Advantages of keeping savings
It can be difficult to build up savings and so we tend to want to keep hold of them. It might be that we save a certain amount each month so that we can build up a good amount. It might be that we put in a lump sum, perhaps form a gift or inheritance and want to use it for something special. Therefore, the money might have a special value for us and we therefore would want to keep it to spend on something really good.
We might want to keep the money for when we have a financial emergency and have no other way to pay for something. This might make us prefer to take out a loan if we can and use the money when we have no loan options left. It might make us feel more secure that way.
We might be saving up for something specific and might feel that if we use that money then we will not be able to buy that thing. Therefore, we can get attached to the feeling that the money is only for that purpose. For example, if we are saving up for a holiday, then we may worry that we will not be able to have that holiday if we spend the money on other things.
There is always the risk that if we start spending the money that we have saved, then we could end up spending more and more of it and then have nothing left. If you are worried about this then you will be justified in thinking that it will be better to keep the money in the savings and borrow.
Advantages of payday loans
Payday loans can be arranged really quickly and so if you do need the money fast you will have no need to dig into your savings in order to pay for the items that you need. They will also lend to people with a poor credit rating and so you will not need to worry about the results of a credit check when you are considering whether they are the right loan for you. As long as you are happy that you will be able to repay the loan, then any borrowing can be seen in a positive light. Of course, many people do borrow and do not check whether they can afford to repay and that is where problems can stem from.
Which to choose
It can be a very tricky decision to make but it is worth thinking about a few specific things.

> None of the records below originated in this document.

(** The end of a segment can be moved. *)
Lemma seg_end m m' t a l b b' :
  NoDup (a :: l) -> next m' (List.last l a) = b' ->
  (forall z, z ∈ a :: l -> z <> List.last l a -> next m' z = next m z) -> (forall z, z ∈ l -> prev m' z = prev m z) ->
  seg m t a l b -> seg m' t a l b'.
Proof.
  intros Hnd Hb Hn Hp. destruct l as [|x l _] using rev_ind; [done|]. rewrite last_last in *. rewrite !seg_app.
  intros (Hs & Hx & _). split_and!; [|rewrite Hp; [done|set_solver]|done].
  assert (Hxa : x ∉ a :: l) by (apply NoDup_cons in Hnd as [? Hnd]; apply NoDup_app in Hnd; set_solver).
  eapply seg_frame; [| |exact Hs]; intros z Hz; [apply Hn; set_solver|apply Hp; set_solver].
Qed.

(** What is between [l1] and [l2] can be replaced. *)
Lemma lst_splice m m' t h l1 mid l2 new :
  lst m t h (l1 ++ mid ++ l2) -> NoDup (h :: l1 ++ new ++ l2) ->
  seg m' t (List.last l1 h) new (List.hd h l2) ->
  (l2 <> [] -> prev m' (List.hd h l2) = Z.lor (List.last new (List.last l1 h)) t) ->
  (forall z, z ∈ h :: l1 -> z <> List.last l1 h -> next m' z = next m z) -> (forall z, z ∈ l1 -> prev m' z = prev m z) ->
  (forall z, z ∈ l2 -> next m' z = next m z) -> (forall z, z ∈ tail l2 -> prev m' z = prev m z) ->
  lst m' t h (l1 ++ new ++ l2).
Proof.
  intros [_ Hs] Hnd Hnew H2 Hn1 Hp1 Hn2 Hp2. split; [done|].
  apply seg_join in Hs as [Hs1 Hs]. apply seg_join.
  assert (Hseg2 : l2 <> [] -> seg m' t (List.hd h l2) (tail l2) h).
  { intros Hl2. eapply (seg_frame m).
    - intros z Hz. apply Hn2. by destruct l2.
    - exact Hp2.
    - destruct mid as [|y mid]; [by apply Hs|]. destruct Hs as [_ Hs]; [done|]. simpl in Hs. apply seg_join in Hs as [_ Hs]. by apply Hs. }
  split.
  - eapply seg_end; [| |exact Hn1|exact Hp1|exact Hs1].
    + rewrite app_comm_cons in Hnd. by apply NoDup_app in Hnd as [? _].
    + destruct new as [|y new]; simpl in *; [done|]. apply Hnew.
  - intros Hne. destruct new as [|y new]; simpl in *; [by split; auto|]. destruct Hnew as (_ & ? & Hnew).
    split; [done|]. apply seg_join. split; [done|]. intros Hl2. split; [|auto].
    rewrite H2 by done. f_equal. destruct new as [|u new]; [done|]. clear. revert u. induction new as [|v new IH]; intros u; [done|apply (IH v)].
Qed.

Lemma hd_in (l : list Z) (h : Z) : List.hd h l ∈ h :: l.
Proof. destruct l; set_solver. Qed.

(** The same, for the writes of the code: [next] of what is before and [prev] of what is
    after the new part. *)
Lemma lst_replace m m' t h l1 mid l2 new :
  lst m t h (l1 ++ mid ++ l2) -> NoDup new -> (forall z, z ∈ new -> z ∉ h :: l1 ++ l2) ->
  seg m' t (List.last l1 h) new (List.hd h l2) ->
  (l2 <> [] -> prev m' (List.hd h l2) = Z.lor (List.last new (List.last l1 h)) t) ->
  (forall z, z ∈ h :: l1 ++ l2 -> z <> List.last l1 h -> next m' z = next m z) ->
  (forall z, z ∈ h :: l1 ++ l2 -> z <> List.hd h l2 -> prev m' z = prev m z) ->
  lst m' t h (l1 ++ new ++ l2).
Proof.
  intros Hl Hnn Hnew Hs Hy Hn Hp. pose proof Hl as [Hnd _].
  assert (Hnd2 : NoDup ((h :: l1) ++ l2)).
  { rewrite (Permutation_app_comm mid l2), app_assoc, app_comm_cons in Hnd. by apply NoDup_app in Hnd as [? _]. }
  apply NoDup_app in Hnd2 as (Hnd1 & H12 & Hnd2). pose proof (last_in l1 h) as Hq. 
  apply (lst_splice m m' t h l1 mid l2 new Hl); [|done|done|..].
  - apply (NoDup_app (h :: l1)). split_and!; [done| |].
    + intros z Hz Hz'. apply elem_of_app in Hz' as [Hz'|Hz']; [apply (Hnew z Hz')|by apply (H12 z)]. 
      rewrite app_comm_cons. apply elem_of_app. by left.
    + apply NoDup_app. split_and!; [done| |done]. intros z Hz Hz'. apply (Hnew z Hz). rewrite app_comm_cons. apply elem_of_app. by right.
  - intros z Hz Hzq. apply Hn; [|done]. rewrite app_comm_cons. apply elem_of_app. by left.
  - intros z Hz. apply Hp.
    + rewrite app_comm_cons. apply elem_of_app. left. by right.
    + intros ->. apply NoDup_cons in Hnd1 as [Hh _]. destruct l2 as [|y l2]; simpl in *; [done|]. apply (H12 y); set_solver.
  - intros z Hz. apply Hn.
    + rewrite app_comm_cons. apply elem_of_app. by right.
    + intros ->. by apply (H12 (List.last l1 h)).
  - intros z Hz. destruct l2 as [|y l2]; simpl in *; [by apply elem_of_nil in Hz|]. apply Hp.
    + rewrite app_comm_cons. apply elem_of_app. right. by right.
    + intros ->. by apply NoDup_cons in Hnd2 as [? _].
Qed.

Lemma lst_push m m' t h l x :
  lst m t h l -> x ∉ h :: l ->
  next m' x = List.hd h l -> next m' h = x -> prev m' x = Z.lor h t ->
  (l <> [] -> prev m' (List.hd h l) = Z.lor x t) ->
  (forall z, z ∈ l -> next m' z = next m z) -> (forall z, z ∈ l -> z <> List.hd h l -> prev m' z = prev m z) ->
  lst m' t h (x :: l).
Proof.
  intros Hl Hx Hnx Hnh Hpx Hpl Hn Hp. destruct l as [|y l].
  - split; [apply NoDup_cons_2; [|apply NoDup_singleton]|simpl in *; auto].
    intros ->%list_elem_of_singleton. apply Hx. by left.
  - destruct Hl as [Hnd (_ & _ & Hs)]. simpl in *. apply NoDup_cons in Hnd as [? Hnd].
    rewrite !not_elem_of_cons in *. split.
    { apply NoDup_cons_2; [rewrite !not_elem_of_cons; naive_solver|]. apply NoDup_cons_2; [rewrite !not_elem_of_cons; tauto|done]. }
    simpl. split_and!; auto.
    apply NoDup_cons in Hnd as [Hy _].
    eapply seg_frame; [| |exact Hs]; intros z Hz; [by apply Hn|apply Hp; [by right|by intros ->]].
Qed.

(** Only the links of the descriptors of [T] have changed. *)
Record links_only (T : list Z) (m m' : mem) : Prop := {
  lo_slab : slab m' = slab m;
  lo_word : word m' = word m;
  lo_log : log m' = log m;
  lo_links z : z ∉ T -> next m' z = next m z /\ prev m' z = prev m z
}.

(** ** Tags *)

Lemma lor_low a t : a mod 4 = 0 -> 0 <= t < 4 -> Z.lor a t = a + t.
Proof.
  intros Ha Ht. rewrite (Z.div_mod a 4), Ha, Z.add_0_r by lia. rewrite Z.mul_comm. change 4 with (2 ^ 2) at 2 4.
  rewrite <- Z.shiftl_mul_pow2 by lia. symmetry. rewrite Z.add_nocarry_lxor, Z.lxor_lor; [done| |]; apply land_shiftl_low; lia.
Qed.

Lemma untag_mod a : untag a = a - a mod 4.
Proof.
  unfold untag. change (Z.lnot NGX_SLAB_PAGE_MASK) with (Z.lnot (Z.ones 2)). rewrite <- Z.ldiff_land, Z.ldiff_ones_r, Z.shiftl_mul_pow2, Z.shiftr_div_pow2 by lia.
  change (2 ^ 2) with 4. pose proof (Z.div_mod a 4). lia.
Qed.

Lemma mask_mod a : Z.land a NGX_SLAB_PAGE_MASK = a mod 4.
Proof. apply (Z.land_ones a 2). lia. Qed.

Lemma untag_tag a t : a mod 4 = 0 -> 0 <= t < 4 -> untag (Z.lor a t) = a.
Proof. intros Ha Ht. rewrite lor_low, untag_mod by done. Z.to_euclidean_division_equations; lia. Qed.

Lemma mask_tag a t : a mod 4 = 0 -> 0 <= t < 4 -> Z.land (Z.lor a t) NGX_SLAB_PAGE_MASK = t.
Proof. intros Ha Ht. rewrite lor_low, mask_mod by done. Z.to_euclidean_division_equations; lia. Qed.

Create HintDb slab discriminated.

(** Running the code: reads see through the writes before them. *)
Ltac s_look :=
  cbn [slab next prev word put_slab put_next put_prev put_word];
  repeat first [rewrite upd_eq | rewrite upd_ne by (first [assumption | congruence])];
  first [eassumption | reflexivity].

Ltac s_step :=
  first
    [ apply swp_bind
    | apply swp_ret
    | eapply swp_get_slab; [eauto with slab|s_look|]
    | eapply swp_get_next; [eauto with slab|s_look|]
    | eapply swp_get_prev; [eauto with slab|s_look|]
    | eapply swp_set_slab; [solve [eauto with slab]|]
    | eapply swp_set_next; [solve [eauto with slab]|]
    | eapply swp_set_prev; [solve [eauto with slab]|] ].

(** ** The addresses *)

Section Pool.
Context {arch : Arch} {layout : SlabLayout}.
#[local] Existing Instance page_4k.
Variable pool : ngx_slab_pool_t.

(** The number of pages *)
Definition npages : Z := page_index pool (last pool).

(** The number of slots: chunks have 2^3 to 2^11 bytes. *)
Definition nslots : Z := 9.

(** The places of the arrays and the pages of a pool. *)
Record geometry : Prop := {
  g_shift : min_shift pool = 3;
  g_size : min_size pool = 8;
  g_addr : 0 < addr pool;
  g_aligned : addr pool mod sizeof_uintptr = 0;
  g_pages : pages pool = slot_at pool nslots;
  g_count : 0 <= npages;
  g_last : last pool = page_at pool npages;
  g_start : last pool <= start pool;
  g_start_aligned : start pool mod 4096 = 0;
  g_end : start pool + npages * 4096 <= end_ pool < 2 ^ ptr_bits
}.

Lemma widths : (ptr_bits = 32 /\ sizeof_uintptr = 4 /\ sizeof_page = 12)
  \/ (ptr_bits = 64 /\ sizeof_uintptr = 8 /\ sizeof_page = 24).
Proof. unfold sizeof_page, sizeof_uintptr. destruct ptr_bits_cases as [-> | ->]; [by left|by right]. Qed.

Context (geo : geometry).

- Cost – It is worth calculating the cost of the two options and think about which appeals that way. You will find that if you add it up the loan will cost you more money than the lost interest on the savings. You will need to see whether you are happy paying out that extra money so that you can keep hold of your savings. Some people will be happy to do that and others would rather use their savings and then put the money back into their savings when they can afford it.
- Convenience – it might be more convenient to get a loan if your savings are tied up. Some people have money in bonds or notice accounts and it can take time to get the money out. However, they will be able to get the money for the loan very quickly, perhaps even within a few hours. On the other hand, if the savings are in an instant access account then you might find it quicker to get hold of those than have to apply for a loan and wait for the money to come through.
- Repayments – It is always important to make sure that you are confident that you will be able to repay the loan that you take out. This could be any type of loan and could be a series of repayments or in the case of a payday loan just the one. It is wise to take a close look at your finances to see whether you think that you will be able to afford this.
- Future – it is also worth thinking about the future as well and what the consequences of either the loan or the lack of savings will have.